21:04 09/02/2010
 © RIA Novosti
Oil production puts Russia on collision course

By Ed Bentley

OPEC is squaring up for a spat with Moscow as it becomes increasingly frustrated with Russia's reluctance to curb oil output as agreed with the international cartel.

Oil prices continued to hover around the $50-a-barrel mark despite a statement from the International Energy Authority (IEA) that demand would fall more than expected. However, OPEC is becoming for prices above $60 and is frustrated with Russia for not reducing its exports in line with the cartel's record cuts this year.

Russia's oil exports increased 6.3 per cent in February and 2.2 per cent in March, including by 10-fold to the United States. At the same time U.S. imports from OPEC fell by 14 per cent, or 818,000 barrels per day.

"OPEC is frustrated with the fact that Russian oil production is not falling as promised (it rose in March)," said Chris Weafer, chief strategist at Uralsib in a note to investors. "It is believed that Russia assured OPEC, at a December meeting, that oil production would slide steadily all year."
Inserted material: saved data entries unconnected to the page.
(** * ti4-map-generator: slices of a Twilight Imperium map

    A shallow embedding of [src/ti4_map_generator/map_generation.py] and
    the properties its specification states about it.

    Conventions of the embedding.
    - Python integers are [Z].  The loader turns the resources and the
      influence of every planet row into [int], so every value held by a
      [Tile] or a [Slice] is an integer.
    - Python floats are the numbers of the binary64 format ([Float.t]):
      the rationals with 53 significant bits, the two infinities and
      NaN.  An operation on floats returns its exact result rounded to
      the nearest float, ties to even.  The product [1.5 * n] converts
      the integer [n] first; the quotient [n / m] of two integers is
      their exact quotient rounded once.  Both raise [OverflowError]
      past the range of the floats.  A field that may hold an [int] or
      a [float], as the fields of [Planet] do, is a [num].
    - An exception is a value of [exn]; a computation returns an
      [outcome].  The two [while True] loops take a bound on the number of
      iterations and return [Diverge] when it is used up.
    - The process-wide random source is a [Random] value passed from call
      to call.
    - A Python list is a list; [l !! i] reads a position and
      [<[i := x]> l] writes one.  A slice object reached through two
      names of the same list cell is one cell here: every method call on
      [slices[i]] rewrites position [i] of the list. *)

From Stdlib Require Import ZArith QArith Qpower Qround Qabs Qcanon Lqa.
From Stdlib Require Import String Ascii Sorted SpecFloat.
From stdpp Require Import base list strings gmap.

Local Open Scope Z_scope.

(** ** Exceptions and outcomes *)

Inductive exn : Type :=
| NotImplementedError
| IndexError
| ZeroDivisionError
| OverflowError
| AttributeError
| ValueError.

Inductive outcome (A : Type) : Type :=
| Ok (a : A)
| Raise (e : exn)
| Diverge.

Arguments Ok {A} a.
Arguments Raise {A} e.
Arguments Diverge {A}.

#[global] Instance outcome_ret : MRet outcome := fun A a => Ok a.

#[global] Instance outcome_bind : MBind outcome := fun A B k m =>
  match m with
  | Ok a => k a
  | Raise e => Raise e
  | Diverge => Diverge
  end.

(** [finished o]: the run ended, with a value or with an exception. *)
Definition finished {A : Type} (o : outcome A) : Prop :=
  match o with
  | Diverge => False
  | _ => True
  end.

(** ** Floats

    A finite float is the rational number it stands for; the two zeros
    of the format are one value, which the program cannot tell apart
    since it only multiplies, divides and compares its floats. *)

Module Float.

Inductive t : Type :=
| Finite (q : Q)
| Infinity (negative : bool)
| NaN.

Definition pow2 (e : Z) : Q := Qpower 2 e.

(** For [0 < q], the exponent [e] with [2^e <= q < 2^(e+1)]: the
    difference of the bit lengths of numerator and denominator, or one
    less. *)
Definition ilog2 (q : Q) : Z :=
  let e := Z.log2 (Qnum q) - Z.log2 (Zpos (Qden q)) in
  if Qle_bool (pow2 e) q then e else e - 1.

(** The integer nearest to [q]; half-way between two integers, the even
    one. *)
Definition round_half_even (q : Q) : Z :=
  let f := Qfloor q in
  match (q - inject_Z f ?= 1 # 2)%Q with
  | Lt => f
  | Gt => f + 1
  | Eq => if Z.even f then f else f + 1
  end.

(** The exponent of the last of the 53 bits of a float near [q]; it is
    never below that of the least subnormal float, [2^-1074]. *)
Definition ulp_exponent (q : Q) : Z := Z.max (ilog2 (Qabs q) - 52) (-1074).

(** The multiple of [2^ulp_exponent] nearest to [q]. *)
Definition nearest (q : Q) : Q :=
  if Qeq_bool q 0 then 0%Q
  else
    let u := ulp_exponent q in
    Qred (inject_Z (round_half_even (q / pow2 u)) * pow2 u).

(** The greatest float, [(2^53 - 1) * 2^971]. *)
Definition max_float : Q := inject_Z (2 ^ 1024 - 2 ^ 971).

Definition negative (q : Q) : bool := negb (Qle_bool 0 q).

(** The float that an operation returns when [q] is its exact result. *)
Definition round (q : Q) : t :=
  let r := nearest q in
  if Qle_bool (Qabs r) max_float then Finite r else Infinity (negative q).

(** [float(z)], also the conversion of an [int] operand of a float
    operation. *)
Definition of_int (z : Z) : outcome t :=
  match round (inject_Z z) with
  | Finite q => Ok (Finite q)
  | _ => Raise OverflowError
  end.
OPEC's cuts have raised the oil price from $35 in February to around $50 a barrel, but Saudi Arabian Oil Minister Ali Al-Naimi said at OPEC's last meeting on March 16 that suppliers need a price of $60 to $75 to support production of higher cost resources. The following day, Algerian Oil Minister Chakib Khelil said he was disappointed Russia hadn't cut production to support prices, Bloomberg reported.

Russia is expected to reduce production this year but only by about 1.5 per cent, which is considerably less than OPEC's cuts. Although Russia does not have any formal obligations to OPEC, it would naturally benefit from higher prices.

"I think some kind of price regulation was discussed jointly but in terms of quota setting and production Russia has its own independent policy," said Lev Snykov, an oil and gas expert at VTB Capital.

Despite being the world's largest oil producer, the 5.02 million barrels OPEC shipped in January dwarfs Russia's exports of 157,000 barrels per day to the United States, limiting the amount they can influence prices.

"I don't think that Russia will have an effect on the price and in addition I don't think the Kremlin has abandoned its plan of aligning itself with OPEC's efforts to sustain price levels," said Artem Konchin, oil and gas analyst at UniCredit Aton.

Some Western analysts have claimed that Russia is trying to increase its exports to the United States and is trying to take advantage of OPEC's commitment to reducing production by 4.2 million barrels per day.

"Russia has been trying to get a foothold in our market for a long time," said Bill O'Grady, chief markets strategist at Confluence Investment Management in St. Louis, Bloomberg reported. "With both gas and oil Russia hopes to gain geopolitical leverage."

The IEA announced last week that world oil demand would fall 2.4 million barrels a day this year, while OPEC predicted it would slide 1.37 million barrels per day. Both groups have revised these figures upwards from previous forecasts, which is likely to put downward pressure on the oil price in the short term

Russian analysts have warned that it doesn't matter who Russia sells oil to, but did say that it could cause problems with OPEC, which wants to support the oil price.

"Russia will resume building up exports and this could raise issues with OPEC," said Valery Nesterov, oil analyst at Troika Dialog.

The Russian government's budget takes a large chunk of its revenue from the energy sector and has forecast an average price of $42 a barrel for 2009. However, Snykov stated that VTB expects it to be $55 for the year, while Mary Ann Bartels, chief market at analyst at Bank of America's Merrill Lynch Unit predicted a price of over $70 a barrel this year, Bloomberg reported.

If Russia does not cut production then OPEC might increase production to lower the price in order to put pressure on the Russian budget, which already has a big deficit at $42 per barrel.

"If Saudi Arabia decides to make life difficult for Russia over the next few months to bring pressure to try and force production cuts, then the second quarter might be even more difficult than expected," said Weafer. "Saudi Arabia is in a better position to withstand a period of much lower oil prices to try and force Russian compliance."

While the federal budget would suffer, Russian oil companies would be well placed to withstand this kind of attack from OPEC. Production costs in Russia are approximately $15 per barrel and any decrease in price would hurt all suppliers.

"There is the theory that OPEC can flood the world with oil to make it really tough for Russia to get by but price wars would also hurt OPEC," said Konchin. "Russia and OPEC are mature en­ough to find a common aim in this situation."